Aujourd'hui, le plateau Ontong Java est le plus grand plateau océanique de la Terre. Ces formations sont de vastes zones de fond marin surélevé avec une croûte épaisse. Cependant, l'impact réel de cette ancienne éruption est resté caché sous le plancher de l'océan.
Le 30 septembre 2025, des chercheurs ont publié de nouvelles découvertes dans la revue Geophysical Research Letters. Ils ont montré que cette éruption historique n'a pas seulement construit une montagne de roche. Elle a fondamentalement changé la structure interne et la chimie de la plaque océanique.

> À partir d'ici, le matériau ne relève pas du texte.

(* ===== verification/JsFloat.v ===== *)
(** * JavaScript numbers as doubles

    IEEE binary64 through the Standard Library's [SpecFloat]: the operations
    the sensors and the quality measurements use, with [Math.round] and
    [Number(x.toFixed(d))] computed on the exact value. *)

From S2P Require Import Prelude.
From Stdlib Require Export Floats.SpecFloat.

Local Open Scope Z_scope.

Abbreviation f64 := spec_float.

Definition fl_add : f64 → f64 → f64 := SFadd 53 1024.
Definition fl_sub : f64 → f64 → f64 := SFsub 53 1024.
Definition fl_mul : f64 → f64 → f64 := SFmul 53 1024.
Definition fl_div : f64 → f64 → f64 := SFdiv 53 1024.

#[export] Instance fl_eq_dec : EqDecision f64.
Proof. solve_decision. Defined.

(** The double nearest to [n / d]. *)
Definition fl_quot (n : Z) (d : positive) : f64 :=
  match n with
  | Z0 => S754_zero false
  | Zpos p => SFdiv 53 1024 (S754_finite false p 0) (S754_finite false d 0)
  | Zneg p => SFdiv 53 1024 (S754_finite true p 0) (S754_finite false d 0)
  end.
Definition fl_of_Z (n : Z) : f64 := fl_quot n 1.

(** [floor(k * x + 1/2)] for [x = ± m * 2 ^ e] *)
Definition round_scaled (neg : bool) (m : positive) (e : Z) (k : Z) : Z :=
  let v := (if neg then - Z.pos m else Z.pos m) * k in
  if 0 <=? e then v * 2 ^ e else (2 * v + 2 ^ (- e)) / (2 * 2 ^ (- e)).

(** [Math.round(x)] *)
Definition fl_round (x : f64) : f64 :=
  match x with
  | S754_finite neg m e =>
      let r := round_scaled neg m e 1 in
      if (r =? 0) && neg then S754_zero true else fl_of_Z r
  | _ => x
  end.

Definition ten21 : f64 := fl_of_Z 1000000000000000000000.

(** [Number(x.toFixed(d))]: the nearest decimal, then the nearest double. *)
Definition fl_fixed (x : f64) (d : nat) : f64 :=
  match x with
  | S754_finite neg m e =>
      if SFleb ten21 (SFabs x) then x
      else
        let q := fl_quot (round_scaled false m e (10 ^ Z.of_nat d)) (Z.to_pos (10 ^ Z.of_nat d)) in
        if neg then SFopp q else q
  | S754_zero _ => S754_zero false
  | _ => x
  end.

(** [Number.isFinite(x)] *)
Definition fl_finite (x : f64) : bool := match x with S754_zero _ | S754_finite _ _ _ => true | _ => false end.

(** [0.1 + 0.2 !== 0.3], [Math.round(-0.5)] is [-0], [1.005.toFixed(2)] is ["1.00"]. *)
Example fl_sum_example : fl_add (fl_quot 1 10) (fl_quot 2 10) = fl_quot 30000000000000004 100000000000000000.
Proof. reflexivity. Qed.
Example fl_round_example : fl_round (fl_quot (-5) 10) = S754_zero true ∧ fl_round (fl_quot 25 10) = fl_of_Z 3.
Proof. by vm_compute. Qed.
Example fl_fixed_example : fl_fixed (fl_quot 1005 1000) 2 = fl_of_Z 1 ∧ fl_fixed (fl_mul (fl_of_Z 2345) (fl_quot 1 100)) 2 = fl_quot 2345 100.
Proof. by vm_compute. Qed.

(** ** Numbers of texts *)

Fixpoint span (f : Z → bool) (s : jstr) : jstr * jstr :=
  match s with
  | c :: r => if f c then let '(a, b) := span f r in (c :: a, b) else ([], s)
  | [] => ([], [])
  end.

(** [± m * 10 ^ e] *)
Definition fl_decimal (neg : bool) (m e : Z) : f64 :=
  let v := if 0 <=? e then fl_of_Z (m * 10 ^ e) else fl_quot m (Z.to_pos (10 ^ (- e))) in
  if neg then SFopp v else v.

Definition sign_of (s : jstr) : bool * jstr :=
  match s with 43 :: r => (false, r) | 45 :: r => (true, r) | _ => (false, s) end.

Definition decimal_number (s : jstr) : option f64 :=
  let '(neg, s) := sign_of s in
  if bool_decide (s = js "Infinity") then Some (S754_infinity neg)
  else
    let '(a, r) := span is_digit s in
    let '(b, r) := match r with 46 :: r => span is_digit r | _ => ([], r) end in
    let m := digits_value (a ++ b) in
    let e := - Z.of_nat (length b) in
    if negb (nonempty (a ++ b)) then None
    else
      match r with
      | [] => Some (fl_decimal neg m e)
      | c :: r =>
          if (c =? 101) || (c =? 69) then
            let '(eneg, r) := sign_of r in
            let '(d, rest) := span is_digit r in
            if nonempty d && negb (nonempty rest)
            then Some (fl_decimal neg m (e + (if eneg then - digits_value d else digits_value d)))
            else None
          else None
      end.

(** The value of a digit up to base 36. *)
Definition digit36 (c : Z) : Z :=
  if is_digit c then c - 48 else if is_lower c then c - 87 else if is_upper c then c - 55 else 36.
Definition based_number (base : Z) (s : jstr) : option f64 :=
  if nonempty s && forallb (λ c, digit36 c <? base) s
  then Some (fl_of_Z (fold_left (λ a c, a * base + digit36 c) s 0)) else None.

(** [Number(s)]; [None] is [NaN]. *)
Definition to_number (s : jstr) : option f64 :=
  match trim s with
  | [] => Some (fl_of_Z 0)
  | 48 :: c :: r =>
      if (c =? 120) || (c =? 88) then based_number 16 r
      else if (c =? 111) || (c =? 79) then based_number 8 r
      else if (c =? 98) || (c =? 66) then based_number 2 r
      else decimal_number (48 :: c :: r)
  | t => decimal_number t
  end.

Example to_number_examples :
  to_number (js " 12.50 ") = Some (fl_quot 25 2) ∧ to_number (js "1e3") = Some (fl_of_Z 1000) ∧
  to_number (js "0x1f") = Some (fl_of_Z 31) ∧ to_number (js "12 V") = None ∧ to_number (js ".") = None.
Proof. by vm_compute. Qed.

Pour regarder à l'intérieur de la roche solide, les scientifiques ont utilisé l'analyse des ondes sismiques. Azusa Shito, de l'Université des sciences d'Okayama, a dirigé le projet. Elle a collaboré avec Akira Ishikawa de l'Institut des sciences de Tokyo et Masako Yoshikawa de l'Université d'Hiroshima. L'équipe a étudié des vibrations à haute fréquence, appelées ondes Po et So. Des instruments sur le fond marin et sur des îles voisines ont capturé ces signaux.
Les données sismiques ont révélé un environnement très inhabituel. Les vibrations voyagent plus lentement sous le plateau que sur les plaques océaniques normales. Les ondes Po passaient facilement, mais les ondes So perdaient beaucoup d'énergie. Ce comportement a montré aux scientifiques la structure interne de la plaque : des couches horizontales avec des fractures verticales. Lorsque la roche liquide entre dans ces fissures et durcit, elle forme des dykes. Les couches horizontales permettent à certaines ondes de voyager loin, tandis que les dykes verticaux affaiblissent les autres.